* **What to work on**: Look through the listing below and write out exactly the lines from the line with "function on it, generic" to the line with "- [Analysis.v], [Module", both included, and no others.
————————
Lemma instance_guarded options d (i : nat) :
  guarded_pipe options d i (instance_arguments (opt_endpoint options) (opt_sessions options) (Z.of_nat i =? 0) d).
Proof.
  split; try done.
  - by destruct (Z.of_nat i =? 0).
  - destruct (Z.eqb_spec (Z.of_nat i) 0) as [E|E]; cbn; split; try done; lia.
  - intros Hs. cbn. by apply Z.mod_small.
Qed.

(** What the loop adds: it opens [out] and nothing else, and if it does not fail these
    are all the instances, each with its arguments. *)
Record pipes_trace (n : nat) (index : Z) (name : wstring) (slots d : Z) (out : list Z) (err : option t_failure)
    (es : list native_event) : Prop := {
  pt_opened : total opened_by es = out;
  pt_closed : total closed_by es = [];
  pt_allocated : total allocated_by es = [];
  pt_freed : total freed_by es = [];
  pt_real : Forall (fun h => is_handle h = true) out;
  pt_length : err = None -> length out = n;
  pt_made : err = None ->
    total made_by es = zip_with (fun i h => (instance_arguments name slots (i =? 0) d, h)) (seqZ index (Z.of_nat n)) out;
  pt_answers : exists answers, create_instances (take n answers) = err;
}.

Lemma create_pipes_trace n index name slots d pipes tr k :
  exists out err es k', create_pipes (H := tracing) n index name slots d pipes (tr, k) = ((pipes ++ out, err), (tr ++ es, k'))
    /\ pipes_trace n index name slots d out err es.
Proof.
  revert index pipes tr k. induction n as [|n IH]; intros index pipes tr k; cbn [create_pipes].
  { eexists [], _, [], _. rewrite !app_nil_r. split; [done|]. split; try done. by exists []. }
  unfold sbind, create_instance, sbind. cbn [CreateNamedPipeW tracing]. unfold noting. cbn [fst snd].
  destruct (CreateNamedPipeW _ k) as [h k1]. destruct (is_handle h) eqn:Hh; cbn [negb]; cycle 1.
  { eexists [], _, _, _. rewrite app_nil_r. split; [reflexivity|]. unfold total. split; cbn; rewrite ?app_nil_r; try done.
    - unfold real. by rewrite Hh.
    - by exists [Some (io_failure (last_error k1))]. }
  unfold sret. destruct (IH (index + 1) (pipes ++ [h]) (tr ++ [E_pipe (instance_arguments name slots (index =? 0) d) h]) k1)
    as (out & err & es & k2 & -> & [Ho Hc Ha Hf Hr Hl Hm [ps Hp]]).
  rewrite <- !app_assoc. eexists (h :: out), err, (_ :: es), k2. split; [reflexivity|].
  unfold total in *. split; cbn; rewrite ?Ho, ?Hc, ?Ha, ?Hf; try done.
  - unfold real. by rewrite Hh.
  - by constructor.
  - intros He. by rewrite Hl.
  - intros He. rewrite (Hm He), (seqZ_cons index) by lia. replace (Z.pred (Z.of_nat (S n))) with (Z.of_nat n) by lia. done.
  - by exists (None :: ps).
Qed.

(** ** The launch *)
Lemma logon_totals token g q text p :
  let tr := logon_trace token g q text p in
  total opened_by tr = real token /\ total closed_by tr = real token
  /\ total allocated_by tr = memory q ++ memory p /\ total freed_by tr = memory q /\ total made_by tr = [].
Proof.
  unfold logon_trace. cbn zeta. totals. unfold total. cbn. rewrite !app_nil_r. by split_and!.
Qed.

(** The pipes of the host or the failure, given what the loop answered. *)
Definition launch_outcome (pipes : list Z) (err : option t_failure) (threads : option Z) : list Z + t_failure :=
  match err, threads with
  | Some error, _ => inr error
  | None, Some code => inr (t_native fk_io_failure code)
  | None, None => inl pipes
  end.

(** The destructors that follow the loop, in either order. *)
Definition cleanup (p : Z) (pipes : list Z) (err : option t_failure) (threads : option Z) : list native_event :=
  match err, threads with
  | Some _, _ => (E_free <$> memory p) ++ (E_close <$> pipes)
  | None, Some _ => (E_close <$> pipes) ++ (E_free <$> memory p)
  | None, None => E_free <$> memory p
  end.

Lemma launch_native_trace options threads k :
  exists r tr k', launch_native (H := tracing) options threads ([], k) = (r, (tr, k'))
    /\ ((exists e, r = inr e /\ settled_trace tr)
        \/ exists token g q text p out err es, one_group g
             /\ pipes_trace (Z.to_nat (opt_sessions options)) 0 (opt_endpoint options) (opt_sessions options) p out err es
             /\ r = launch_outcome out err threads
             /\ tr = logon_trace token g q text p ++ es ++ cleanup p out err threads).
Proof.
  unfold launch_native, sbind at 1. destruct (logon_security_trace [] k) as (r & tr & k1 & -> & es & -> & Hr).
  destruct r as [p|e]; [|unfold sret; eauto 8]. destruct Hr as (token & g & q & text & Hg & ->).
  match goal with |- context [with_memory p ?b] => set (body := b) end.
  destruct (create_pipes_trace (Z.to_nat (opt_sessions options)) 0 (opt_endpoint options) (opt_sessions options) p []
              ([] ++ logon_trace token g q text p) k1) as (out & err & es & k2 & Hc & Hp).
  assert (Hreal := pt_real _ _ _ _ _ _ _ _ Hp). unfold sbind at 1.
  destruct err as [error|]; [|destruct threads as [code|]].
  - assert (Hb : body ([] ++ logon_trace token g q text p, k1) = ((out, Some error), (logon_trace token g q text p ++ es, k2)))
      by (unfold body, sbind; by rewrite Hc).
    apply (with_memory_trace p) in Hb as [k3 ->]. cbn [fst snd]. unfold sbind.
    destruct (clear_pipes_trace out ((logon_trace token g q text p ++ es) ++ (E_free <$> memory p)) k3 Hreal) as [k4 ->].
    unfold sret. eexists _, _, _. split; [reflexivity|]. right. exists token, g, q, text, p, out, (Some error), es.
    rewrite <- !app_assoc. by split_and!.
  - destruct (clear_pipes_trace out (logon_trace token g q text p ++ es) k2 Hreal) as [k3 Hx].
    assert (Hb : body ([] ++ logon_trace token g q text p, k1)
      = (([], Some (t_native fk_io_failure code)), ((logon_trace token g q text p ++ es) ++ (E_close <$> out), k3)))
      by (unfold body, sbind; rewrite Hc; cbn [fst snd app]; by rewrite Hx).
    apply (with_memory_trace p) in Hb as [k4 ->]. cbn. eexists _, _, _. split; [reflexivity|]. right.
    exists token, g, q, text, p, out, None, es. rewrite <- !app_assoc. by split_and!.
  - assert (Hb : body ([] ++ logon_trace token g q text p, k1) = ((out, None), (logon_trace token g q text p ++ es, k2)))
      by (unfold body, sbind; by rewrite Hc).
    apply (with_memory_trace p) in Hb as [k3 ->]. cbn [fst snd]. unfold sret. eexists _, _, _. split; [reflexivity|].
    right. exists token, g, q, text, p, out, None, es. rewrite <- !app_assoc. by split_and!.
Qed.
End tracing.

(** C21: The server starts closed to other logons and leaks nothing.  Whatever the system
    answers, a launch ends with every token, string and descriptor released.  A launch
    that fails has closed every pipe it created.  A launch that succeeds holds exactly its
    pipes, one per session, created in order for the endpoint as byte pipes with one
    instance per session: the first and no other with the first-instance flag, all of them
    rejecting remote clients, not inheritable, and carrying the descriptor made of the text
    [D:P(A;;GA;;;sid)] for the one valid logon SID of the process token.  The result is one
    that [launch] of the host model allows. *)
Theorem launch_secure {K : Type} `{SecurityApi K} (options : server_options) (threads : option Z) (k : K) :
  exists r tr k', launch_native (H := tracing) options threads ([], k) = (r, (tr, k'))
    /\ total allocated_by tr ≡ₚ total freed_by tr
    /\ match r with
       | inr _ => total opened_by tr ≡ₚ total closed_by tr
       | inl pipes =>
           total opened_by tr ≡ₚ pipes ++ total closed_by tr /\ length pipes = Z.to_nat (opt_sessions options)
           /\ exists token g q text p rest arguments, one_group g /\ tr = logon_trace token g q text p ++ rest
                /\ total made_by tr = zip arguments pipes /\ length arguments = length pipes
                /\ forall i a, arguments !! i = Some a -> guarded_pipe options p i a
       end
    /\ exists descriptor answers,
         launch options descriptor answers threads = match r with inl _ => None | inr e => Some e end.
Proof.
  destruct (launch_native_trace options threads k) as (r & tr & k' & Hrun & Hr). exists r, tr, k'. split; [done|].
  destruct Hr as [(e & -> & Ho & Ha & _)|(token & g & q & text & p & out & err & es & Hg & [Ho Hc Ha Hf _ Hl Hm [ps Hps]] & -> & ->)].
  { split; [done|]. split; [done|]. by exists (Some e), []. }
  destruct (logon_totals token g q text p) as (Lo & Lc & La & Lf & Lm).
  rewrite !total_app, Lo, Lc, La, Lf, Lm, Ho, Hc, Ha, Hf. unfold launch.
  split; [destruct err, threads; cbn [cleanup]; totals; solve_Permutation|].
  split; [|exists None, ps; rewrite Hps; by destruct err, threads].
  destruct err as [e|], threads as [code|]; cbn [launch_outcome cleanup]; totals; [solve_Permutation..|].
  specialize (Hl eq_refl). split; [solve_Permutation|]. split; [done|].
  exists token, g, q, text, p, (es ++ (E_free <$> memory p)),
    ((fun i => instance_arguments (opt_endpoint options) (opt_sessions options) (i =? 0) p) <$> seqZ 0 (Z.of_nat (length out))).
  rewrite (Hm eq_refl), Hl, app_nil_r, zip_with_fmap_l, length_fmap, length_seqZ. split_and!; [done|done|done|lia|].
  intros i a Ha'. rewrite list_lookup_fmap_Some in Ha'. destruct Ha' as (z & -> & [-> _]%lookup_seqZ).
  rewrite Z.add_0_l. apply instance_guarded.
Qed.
————————
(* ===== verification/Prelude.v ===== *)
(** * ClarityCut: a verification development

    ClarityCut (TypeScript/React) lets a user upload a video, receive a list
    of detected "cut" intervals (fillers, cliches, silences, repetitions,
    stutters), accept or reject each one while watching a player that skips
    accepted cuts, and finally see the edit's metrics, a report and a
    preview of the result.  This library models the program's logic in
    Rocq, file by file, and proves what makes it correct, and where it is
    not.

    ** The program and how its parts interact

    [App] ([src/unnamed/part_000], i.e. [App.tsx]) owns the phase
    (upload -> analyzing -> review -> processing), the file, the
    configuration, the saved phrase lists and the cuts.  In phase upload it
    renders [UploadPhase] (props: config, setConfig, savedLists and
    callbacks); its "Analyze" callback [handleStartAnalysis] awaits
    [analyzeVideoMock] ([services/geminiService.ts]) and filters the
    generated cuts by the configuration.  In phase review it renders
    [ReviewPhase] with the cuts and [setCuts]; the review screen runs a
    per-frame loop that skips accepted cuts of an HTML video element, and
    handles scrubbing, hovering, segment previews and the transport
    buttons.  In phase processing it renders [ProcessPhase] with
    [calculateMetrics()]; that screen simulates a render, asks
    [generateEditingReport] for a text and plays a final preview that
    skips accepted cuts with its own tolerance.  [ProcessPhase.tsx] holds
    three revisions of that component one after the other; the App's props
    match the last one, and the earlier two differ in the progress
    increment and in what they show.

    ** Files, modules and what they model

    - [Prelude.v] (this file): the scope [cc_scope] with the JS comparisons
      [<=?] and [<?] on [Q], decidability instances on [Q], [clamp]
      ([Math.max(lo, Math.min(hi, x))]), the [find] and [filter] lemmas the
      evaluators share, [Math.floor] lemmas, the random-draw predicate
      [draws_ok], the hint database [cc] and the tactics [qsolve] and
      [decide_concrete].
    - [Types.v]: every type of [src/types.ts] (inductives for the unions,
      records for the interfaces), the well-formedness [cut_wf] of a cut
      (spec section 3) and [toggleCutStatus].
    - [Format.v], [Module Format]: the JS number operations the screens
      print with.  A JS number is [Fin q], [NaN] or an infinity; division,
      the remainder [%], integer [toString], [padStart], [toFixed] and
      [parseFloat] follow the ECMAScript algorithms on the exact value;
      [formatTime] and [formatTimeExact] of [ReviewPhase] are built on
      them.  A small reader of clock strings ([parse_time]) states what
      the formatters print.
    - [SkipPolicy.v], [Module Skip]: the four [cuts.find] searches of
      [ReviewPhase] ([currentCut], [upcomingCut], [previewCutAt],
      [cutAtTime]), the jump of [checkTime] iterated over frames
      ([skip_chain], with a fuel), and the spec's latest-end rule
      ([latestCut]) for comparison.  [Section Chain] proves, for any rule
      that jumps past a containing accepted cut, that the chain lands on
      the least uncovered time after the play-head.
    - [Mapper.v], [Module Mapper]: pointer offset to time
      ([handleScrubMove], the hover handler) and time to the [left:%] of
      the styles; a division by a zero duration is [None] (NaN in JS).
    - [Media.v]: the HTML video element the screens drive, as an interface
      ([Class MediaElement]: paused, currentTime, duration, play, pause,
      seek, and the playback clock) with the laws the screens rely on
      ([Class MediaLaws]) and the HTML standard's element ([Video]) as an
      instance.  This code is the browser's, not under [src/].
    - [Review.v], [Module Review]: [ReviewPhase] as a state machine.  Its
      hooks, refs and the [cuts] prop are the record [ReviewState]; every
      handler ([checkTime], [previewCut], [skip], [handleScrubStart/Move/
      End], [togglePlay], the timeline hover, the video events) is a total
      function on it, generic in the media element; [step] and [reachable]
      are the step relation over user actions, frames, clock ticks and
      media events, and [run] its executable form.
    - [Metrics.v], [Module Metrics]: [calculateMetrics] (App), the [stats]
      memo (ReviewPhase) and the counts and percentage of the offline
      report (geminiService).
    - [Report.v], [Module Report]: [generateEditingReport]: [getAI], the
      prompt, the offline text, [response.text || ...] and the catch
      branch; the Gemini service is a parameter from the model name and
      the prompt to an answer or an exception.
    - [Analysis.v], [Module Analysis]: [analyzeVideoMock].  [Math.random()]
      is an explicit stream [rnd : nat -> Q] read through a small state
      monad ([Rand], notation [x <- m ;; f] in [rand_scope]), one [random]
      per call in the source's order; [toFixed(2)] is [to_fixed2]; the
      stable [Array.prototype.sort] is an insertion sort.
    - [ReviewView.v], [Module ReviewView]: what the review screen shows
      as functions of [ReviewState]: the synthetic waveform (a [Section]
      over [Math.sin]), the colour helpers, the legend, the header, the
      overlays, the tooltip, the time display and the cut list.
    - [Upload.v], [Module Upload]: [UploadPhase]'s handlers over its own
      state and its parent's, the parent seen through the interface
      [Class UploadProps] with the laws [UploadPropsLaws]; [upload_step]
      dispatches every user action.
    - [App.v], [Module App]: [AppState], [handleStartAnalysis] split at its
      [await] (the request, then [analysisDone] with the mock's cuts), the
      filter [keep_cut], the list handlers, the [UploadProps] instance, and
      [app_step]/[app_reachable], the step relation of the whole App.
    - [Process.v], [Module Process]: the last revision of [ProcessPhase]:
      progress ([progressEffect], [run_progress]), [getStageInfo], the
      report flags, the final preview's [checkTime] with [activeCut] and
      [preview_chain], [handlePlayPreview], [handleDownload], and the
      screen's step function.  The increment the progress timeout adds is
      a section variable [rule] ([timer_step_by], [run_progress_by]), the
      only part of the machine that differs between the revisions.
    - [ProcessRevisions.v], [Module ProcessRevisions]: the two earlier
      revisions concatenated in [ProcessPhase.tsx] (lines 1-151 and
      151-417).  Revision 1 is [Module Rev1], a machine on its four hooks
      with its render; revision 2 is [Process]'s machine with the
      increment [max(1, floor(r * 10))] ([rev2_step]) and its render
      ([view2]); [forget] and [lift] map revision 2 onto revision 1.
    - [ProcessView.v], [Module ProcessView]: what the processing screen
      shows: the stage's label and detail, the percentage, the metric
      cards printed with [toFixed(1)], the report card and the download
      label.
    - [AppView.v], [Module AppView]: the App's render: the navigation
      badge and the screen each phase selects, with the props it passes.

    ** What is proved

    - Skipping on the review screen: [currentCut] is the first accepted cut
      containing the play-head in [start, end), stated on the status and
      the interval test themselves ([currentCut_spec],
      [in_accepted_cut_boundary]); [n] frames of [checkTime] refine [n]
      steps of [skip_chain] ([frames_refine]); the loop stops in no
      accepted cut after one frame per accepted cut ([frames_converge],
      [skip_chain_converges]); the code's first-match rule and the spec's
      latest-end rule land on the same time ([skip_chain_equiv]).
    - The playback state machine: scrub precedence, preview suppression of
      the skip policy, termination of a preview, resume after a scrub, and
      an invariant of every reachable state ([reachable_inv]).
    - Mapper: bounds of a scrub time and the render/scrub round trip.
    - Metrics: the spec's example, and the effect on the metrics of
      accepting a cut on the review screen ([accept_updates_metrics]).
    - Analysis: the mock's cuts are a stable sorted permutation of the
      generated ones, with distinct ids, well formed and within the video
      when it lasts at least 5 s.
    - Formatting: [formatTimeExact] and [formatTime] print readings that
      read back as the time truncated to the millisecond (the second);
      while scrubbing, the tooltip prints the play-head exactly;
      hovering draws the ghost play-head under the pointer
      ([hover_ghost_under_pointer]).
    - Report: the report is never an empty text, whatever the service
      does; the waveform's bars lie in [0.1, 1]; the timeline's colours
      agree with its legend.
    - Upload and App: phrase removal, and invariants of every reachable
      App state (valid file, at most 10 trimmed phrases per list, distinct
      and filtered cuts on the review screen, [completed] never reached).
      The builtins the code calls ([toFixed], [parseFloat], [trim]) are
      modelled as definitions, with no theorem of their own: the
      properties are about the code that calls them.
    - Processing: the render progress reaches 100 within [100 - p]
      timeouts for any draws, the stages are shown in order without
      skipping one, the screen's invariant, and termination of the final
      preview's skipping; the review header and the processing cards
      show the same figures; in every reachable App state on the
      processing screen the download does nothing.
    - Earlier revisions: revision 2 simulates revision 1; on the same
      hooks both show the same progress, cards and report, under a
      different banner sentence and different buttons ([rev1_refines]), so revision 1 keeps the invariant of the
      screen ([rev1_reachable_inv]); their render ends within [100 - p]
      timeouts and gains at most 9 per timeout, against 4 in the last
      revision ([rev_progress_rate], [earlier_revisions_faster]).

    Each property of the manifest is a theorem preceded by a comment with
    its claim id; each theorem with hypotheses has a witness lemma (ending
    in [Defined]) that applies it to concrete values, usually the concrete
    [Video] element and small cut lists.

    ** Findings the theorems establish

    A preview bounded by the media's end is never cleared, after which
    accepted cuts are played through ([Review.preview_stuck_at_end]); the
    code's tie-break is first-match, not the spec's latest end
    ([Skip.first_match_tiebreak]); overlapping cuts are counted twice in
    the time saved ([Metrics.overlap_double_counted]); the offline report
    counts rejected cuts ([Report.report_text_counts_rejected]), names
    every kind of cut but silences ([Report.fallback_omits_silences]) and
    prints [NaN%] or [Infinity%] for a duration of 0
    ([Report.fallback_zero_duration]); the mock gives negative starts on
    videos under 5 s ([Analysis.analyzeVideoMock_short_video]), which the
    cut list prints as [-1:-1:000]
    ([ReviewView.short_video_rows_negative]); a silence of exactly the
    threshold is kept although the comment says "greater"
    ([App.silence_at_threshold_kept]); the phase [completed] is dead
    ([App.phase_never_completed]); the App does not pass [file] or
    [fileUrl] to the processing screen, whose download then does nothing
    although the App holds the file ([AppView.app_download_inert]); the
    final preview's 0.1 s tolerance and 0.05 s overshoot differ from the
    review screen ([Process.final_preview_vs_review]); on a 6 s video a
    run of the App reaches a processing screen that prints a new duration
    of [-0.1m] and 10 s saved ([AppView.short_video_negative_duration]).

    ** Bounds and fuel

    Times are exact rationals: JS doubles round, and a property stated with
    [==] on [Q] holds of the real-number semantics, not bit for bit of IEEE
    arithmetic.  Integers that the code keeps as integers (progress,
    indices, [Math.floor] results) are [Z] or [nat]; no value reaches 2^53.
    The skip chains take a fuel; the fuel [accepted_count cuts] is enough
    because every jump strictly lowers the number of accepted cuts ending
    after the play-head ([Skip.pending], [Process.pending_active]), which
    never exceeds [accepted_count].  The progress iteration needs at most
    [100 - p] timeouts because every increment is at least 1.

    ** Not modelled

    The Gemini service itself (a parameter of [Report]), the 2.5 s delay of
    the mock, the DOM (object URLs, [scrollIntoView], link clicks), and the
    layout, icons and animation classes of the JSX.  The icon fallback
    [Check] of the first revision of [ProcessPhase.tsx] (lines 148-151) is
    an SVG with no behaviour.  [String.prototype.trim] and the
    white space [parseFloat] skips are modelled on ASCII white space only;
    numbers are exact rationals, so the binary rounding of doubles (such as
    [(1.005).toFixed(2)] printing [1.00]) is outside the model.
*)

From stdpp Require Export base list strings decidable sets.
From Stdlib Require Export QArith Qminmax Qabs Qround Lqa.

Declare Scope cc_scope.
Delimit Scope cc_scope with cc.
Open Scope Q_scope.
————————
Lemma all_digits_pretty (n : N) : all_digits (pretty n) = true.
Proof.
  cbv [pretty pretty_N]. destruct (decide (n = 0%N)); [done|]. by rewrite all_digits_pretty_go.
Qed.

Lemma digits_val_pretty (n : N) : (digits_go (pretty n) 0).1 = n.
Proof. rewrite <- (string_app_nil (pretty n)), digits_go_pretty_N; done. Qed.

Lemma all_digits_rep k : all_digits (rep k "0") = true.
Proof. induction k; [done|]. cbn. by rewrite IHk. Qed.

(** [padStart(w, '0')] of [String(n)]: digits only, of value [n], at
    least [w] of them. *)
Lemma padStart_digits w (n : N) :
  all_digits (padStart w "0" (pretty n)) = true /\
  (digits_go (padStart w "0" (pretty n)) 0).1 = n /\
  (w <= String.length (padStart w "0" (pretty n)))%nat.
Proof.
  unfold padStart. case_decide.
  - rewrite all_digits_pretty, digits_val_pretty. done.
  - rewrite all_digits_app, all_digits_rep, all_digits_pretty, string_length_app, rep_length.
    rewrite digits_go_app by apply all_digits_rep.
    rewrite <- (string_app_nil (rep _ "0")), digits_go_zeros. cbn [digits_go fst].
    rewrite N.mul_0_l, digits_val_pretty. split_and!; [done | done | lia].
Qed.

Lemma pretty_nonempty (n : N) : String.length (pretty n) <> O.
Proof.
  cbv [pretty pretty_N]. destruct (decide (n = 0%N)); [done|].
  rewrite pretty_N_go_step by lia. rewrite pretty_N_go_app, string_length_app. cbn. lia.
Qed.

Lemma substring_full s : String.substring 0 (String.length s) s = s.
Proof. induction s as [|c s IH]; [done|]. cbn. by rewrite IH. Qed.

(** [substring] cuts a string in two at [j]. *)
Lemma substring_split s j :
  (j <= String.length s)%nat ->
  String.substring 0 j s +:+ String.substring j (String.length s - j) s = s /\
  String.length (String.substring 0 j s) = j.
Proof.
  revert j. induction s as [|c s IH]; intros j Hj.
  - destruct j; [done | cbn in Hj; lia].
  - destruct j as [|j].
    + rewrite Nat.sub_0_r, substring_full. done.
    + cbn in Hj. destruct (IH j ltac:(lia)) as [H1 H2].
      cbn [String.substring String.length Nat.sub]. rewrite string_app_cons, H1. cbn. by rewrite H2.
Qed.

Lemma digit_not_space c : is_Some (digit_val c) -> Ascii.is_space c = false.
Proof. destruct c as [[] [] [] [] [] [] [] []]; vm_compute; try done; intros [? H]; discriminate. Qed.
————————
* **Written answer**:
      function on it, generic in the media element; [step] and [reachable]
      are the step relation over user actions, frames, clock ticks and
      media events, and [run] its executable form.
    - [Metrics.v], [Module Metrics]: [calculateMetrics] (App), the [stats]
      memo (ReviewPhase) and the counts and percentage of the offline
      report (geminiService).
    - [Report.v], [Module Report]: [generateEditingReport]: [getAI], the
      prompt, the offline text, [response.text || ...] and the catch
      branch; the Gemini service is a parameter from the model name and
      the prompt to an answer or an exception.
    - [Analysis.v], [Module Analysis]: [analyzeVideoMock].  [Math.random()]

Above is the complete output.